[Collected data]
Lemma offset_at names c o ps a : 0 ≤ o < 2 ^ 32 → Forall (piece_ok names) ps → (a = AEnd → end_exact ps) →
  original_offset_loop c (o - c) a (holes_at c o ps) = o.
Proof.
  intros Ho Hps Ha. assert (Hwrap : wrap_uint 32 (c + (o - c)) = o) by (rewrite wrap_uint_id; unfold in_uint; lia).
  destruct ps as [|p ps]; cbn; [done|]. apply Forall_cons in Hps as [Hp Hps].
  pose proof (piece_width _ _ Hp) as Hw. destruct p as [x|x y|]; cbn in *.
  - clear Ha Hp. set (k := len (encode_char x)) in *. assert (Hgen : ∀ k, 0 < k →
      original_offset_loop c (o - c) a (holes_at (c + k) (o + k) ps) = o); [|by apply Hgen].
    clear k Hw. induction ps as [|p ps IH]; intros k Hk; cbn; [done|]. apply Forall_cons in Hps as [Hp Hps].
    pose proof (piece_width _ _ Hp) as Hw. destruct p; cbn in *.
    + rewrite <- !Z.add_assoc. apply IH; [done|lia].
    + destruct (Z.ltb_spec c (c + k)); [done|lia].
    + destruct (Z.ltb_spec c (c + k + len ")")); [done|lia].
  - rewrite Z.ltb_irrefl. destruct (Z.leb_spec c (c + len x)); [|lia]. destruct a; [done|]. by destruct (Ha eq_refl).
  - destruct (Z.ltb_spec c (c + len ")")); [done|lia].
Qed.

Lemma offset_exact names c o l1 l2 a : 0 ≤ o → o + len (original_of l1) < 2 ^ 32 → Forall (piece_ok names) (l1 ++ l2) →
  match a with AStart => start_exact l1 | AEnd => end_exact l2 end →
  original_offset_loop (c + len (canonical_of l1)) (o - c) a (holes_at c o (l1 ++ l2)) = o + len (original_of l1).
Proof.
  revert c o. induction l1 as [|p l1 IH]; intros c o Ho Hlt Hps Ha.
  { cbn in *. replace (len (original_of [])) with 0 in * by done. replace (len (canonical_of [])) with 0 by done.
    rewrite !Z.add_0_r in *. apply (offset_at names); [lia|done|]. by intros ->. }
  cbn [app] in Hps. apply Forall_cons in Hps as [Hp Hps].
  change (canonical_of (p :: l1)) with (canonical_text p ++ canonical_of l1).
  change (original_of (p :: l1)) with (original_text p ++ original_of l1) in *.
  rewrite len_app in Hlt. rewrite !len_app, !Z.add_assoc. rewrite Z.add_assoc in Hlt.
  pose proof (len_nonneg (original_text p)) as Hno. pose proof (len_nonneg (canonical_of l1)) as Hnc.
  assert (Hrec : match a with AStart => l1 ≠ [] | AEnd => True end →
    original_offset_loop (c + len (canonical_text p) + len (canonical_of l1)) (o + len (original_text p) - (c + len (canonical_text p))) a
      (holes_at (c + len (canonical_text p)) (o + len (original_text p)) (l1 ++ l2)) = o + len (original_text p) + len (original_of l1)).
  { intros Hne. apply IH; [lia|done|done|]. destruct a; [|done]. by eapply start_exact_cons. }
  assert (Hpos : l1 ≠ [] → 0 < len (canonical_of l1)).
  { destruct l1 as [|q l1]; [done|]. intros _. change (canonical_of (q :: l1)) with (canonical_text q ++ canonical_of l1).
    rewrite len_app. pose proof (len_nonneg (canonical_of l1)). apply Forall_cons in Hps as [Hq _].
    pose proof (piece_width _ _ Hq). lia. }
  destruct p as [x|x y|]; cbn [holes_at app canonical_text original_text] in *.
  - replace (o - c) with (o + len (encode_char x) - (c + len (encode_char x))) by lia.
    destruct (decide (l1 = [])) as [->|Hne]; [|by apply Hrec; destruct a].
    destruct a; [|by apply Hrec]. replace (len (canonical_of [])) with 0 by done. replace (len (original_of [])) with 0 in * by done.
    rewrite !Z.add_0_r in *. apply (offset_at names); [lia|done|done].
  - cbn [original_offset_loop rep_canonical span_start span_end]. destruct (Z.ltb_spec (c + len x + len (canonical_of l1)) c).
    { pose proof (len_nonneg x). lia. }
    destruct (decide (l1 = [])) as [->|Hne].
    + destruct a; [done|]. replace (len (canonical_of [])) with 0 by done. replace (len (original_of [])) with 0 by done.
      rewrite !Z.add_0_r, Z.leb_refl. done.
    + specialize (Hpos Hne). destruct (Z.leb_spec (c + len x + len (canonical_of l1)) (c + len x)); [lia|].
      rewrite <- Hrec by (by destruct a). f_equal. unfold span_len. cbn. lia.
  - cbn [original_offset_loop rep_canonical span_start span_end].
    destruct (Z.ltb_spec (c + len ")" + len (canonical_of l1)) (c + len ")")); [lia|].
    destruct (decide (l1 = [])) as [->|Hne].
    + destruct a; [done|]. replace (len (canonical_of [])) with 0 by done. replace (len (original_of [])) with 0 by done.
      rewrite !Z.add_0_r, Z.leb_refl. done.
    + specialize (Hpos Hne). destruct (Z.leb_spec (c + len ")" + len (canonical_of l1)) (c + len ")")); [lia|].
      rewrite <- Hrec by (by destruct a). f_equal. unfold span_len. cbn. change (len ")") with 1. change (len ")?") with 2. lia.
Qed.

(** ** The scanner *)

(** The occurrence [o] is that of the piece [p] of [ps]. *)
Definition occurs (ps : list piece) (p : piece) (o : PlaceholderOccurrence) : Prop :=
  ∃ l1 l2, ps = l1 ++ p :: l2
  ∧ occ_canonical o = mk_span (len (canonical_of l1)) (len (canonical_of (l1 ++ [p])))
  ∧ occ_original o = mk_span (len (original_of l1)) (len (original_of (l1 ++ [p]))).

Lemma occurs_app ps qs p o : occurs ps p o → occurs (ps ++ qs) p o.
Proof. intros (l1 & l2 & -> & Hc & Ho). exists l1, (l2 ++ qs). split; [|done]. by rewrite <- (assoc_L (++)). Qed.

(** The table of placeholders: numbered from one in the order they first occur, with distinct
    names and the places where they occur. *)
Record entries_ok (ps : list piece) (slots : gmap str nat) (entries : list PlaceholderEntry) : Prop := {
  ent_numbers i e : entries !! i = Some e → entry_id e = Z.of_nat i ∧ entry_slot e = Z.of_nat i + 1;
  ent_names name i : slots !! name = Some i ↔ map entry_name entries !! i = Some name;
  ent_occurrences i e o : entries !! i = Some e → o ∈ occurrences e → occurs ps (hole_of i (entry_name e) (occ_optional o)) o;
}.

Record scanned (sql : str) (ps : list piece) (s : Scan) : Prop := {
  scd_out : sc_out s = canonical_of ps;
  scd_map : sc_replacements s = holes_at 0 0 ps;
  scd_text : sql = original_of ps ++ encode_chars (sc_rest s);
  scd_off : sc_off s = len (original_of ps);
  scd_pieces : Forall (piece_ok (map entry_name (sc_placeholders s))) ps;
  scd_entries : entries_ok ps (sc_slots s) (sc_placeholders s);
  scd_count : 2 * Z.of_nat (length (sc_placeholders s)) ≤ sc_off s;
}.

Lemma encode_chars_app a b : encode_chars (a ++ b) = encode_chars a ++ encode_chars b.
Proof. unfold encode_chars. by rewrite map_app, concat_app. Qed.

Lemma scanned_copy sql ps s cs rest st : scanned sql ps s → sc_rest s = cs ++ rest →
  scanned sql (ps ++ map Plain cs) (copy cs rest st s).
Proof.
  intros [Hout Hmap Htext Hoff Hps [Hn Hnames Hocc] Hcount] Hrest. destruct (plain_of cs) as (Hc & Ho & Hh). split; cbn.
  - by rewrite canonical_of_app, Hc, Hout.
  - by rewrite holes_at_app, Hh, (right_id_L [] (++)).
  - rewrite Htext, Hrest, encode_chars_app, original_of_app, Ho. by rewrite (assoc_L (++)).
  - rewrite original_of_app, len_app, Ho, Hoff. done.
  - apply Forall_app. split; [done|]. apply Forall_forall. by intros p (c & -> & _)%list_elem_of_fmap.
  - split; [done|done|]. intros i e o Hi Hin. by apply occurs_app, Hocc.
  - unfold width. pose proof (len_nonneg (encode_chars cs)). lia.
Qed.

Lemma scanned_parens sql ps s parens : scanned sql ps s →
  scanned sql ps (mk_scan (sc_out s) (sc_replacements s) (sc_slots s) (sc_placeholders s) (sc_groups s) parens (sc_state s) (sc_off s) (sc_rest s)).
Proof. by intros [? ? ? ? ? ? ?]. Qed.

Lemma to_u32_Ok z r : to_u32 z = Ok r → r = z ∧ z < 2 ^ 32.
Proof. unfold to_u32. destruct (Z.ltb_spec z (2 ^ 32)); [|done]. by intros [= <-]. Qed.

Lemma scanned_group sql ps s rest s' : scanned sql ps s → sc_rest s = 41 :: 63 :: rest → scan_group sql rest s = Ok s' →
  scanned sql (ps ++ [GroupEnd]) s' ∧ sc_rest s' = rest.
Proof.
  intros [Hout Hmap Htext Hoff Hps [Hn Hnames Hocc] Hcount] Hrest (a & _ & (b & [-> _]%to_u32_Ok & H)%result_bind_Ok)%result_bind_Ok.
  destruct (starts_with_optional_clause_keyword _); [done|].
  apply result_bind_Ok in H as (ga & _ & (gb & [-> _]%to_u32_Ok & (f & [-> _]%to_u32_Ok & [= <-])%result_bind_Ok)%result_bind_Ok).
  split; [|done]. split; cbn.
  - by rewrite canonical_of_app, Hout.
  - rewrite holes_at_app, Hmap. cbn. rewrite len_app, Hout, Hoff. change (len ")?") with 2. do 2 f_equal. f_equal; f_equal; lia.
  - rewrite Htext, Hrest, original_of_app, <- (assoc_L (++)). done.
  - rewrite original_of_app, len_app, Hoff. change (len (original_of [GroupEnd])) with 2. lia.
  - apply Forall_app. split; [done|by constructor].
  - split; [done|done|]. intros i e o Hi Hin. by apply occurs_app, Hocc.
  - lia.
Qed.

__What needs to be done__: Above are the records. Copy every line in them holding "Prop".

__Answer to the exercise__:
Definition occurs (ps : list piece) (p : piece) (o : PlaceholderOccurrence) : Prop :=
Record entries_ok (ps : list piece) (slots : gmap str nat) (entries : list PlaceholderEntry) : Prop := {
Record scanned (sql : str) (ps : list piece) (s : Scan) : Prop := {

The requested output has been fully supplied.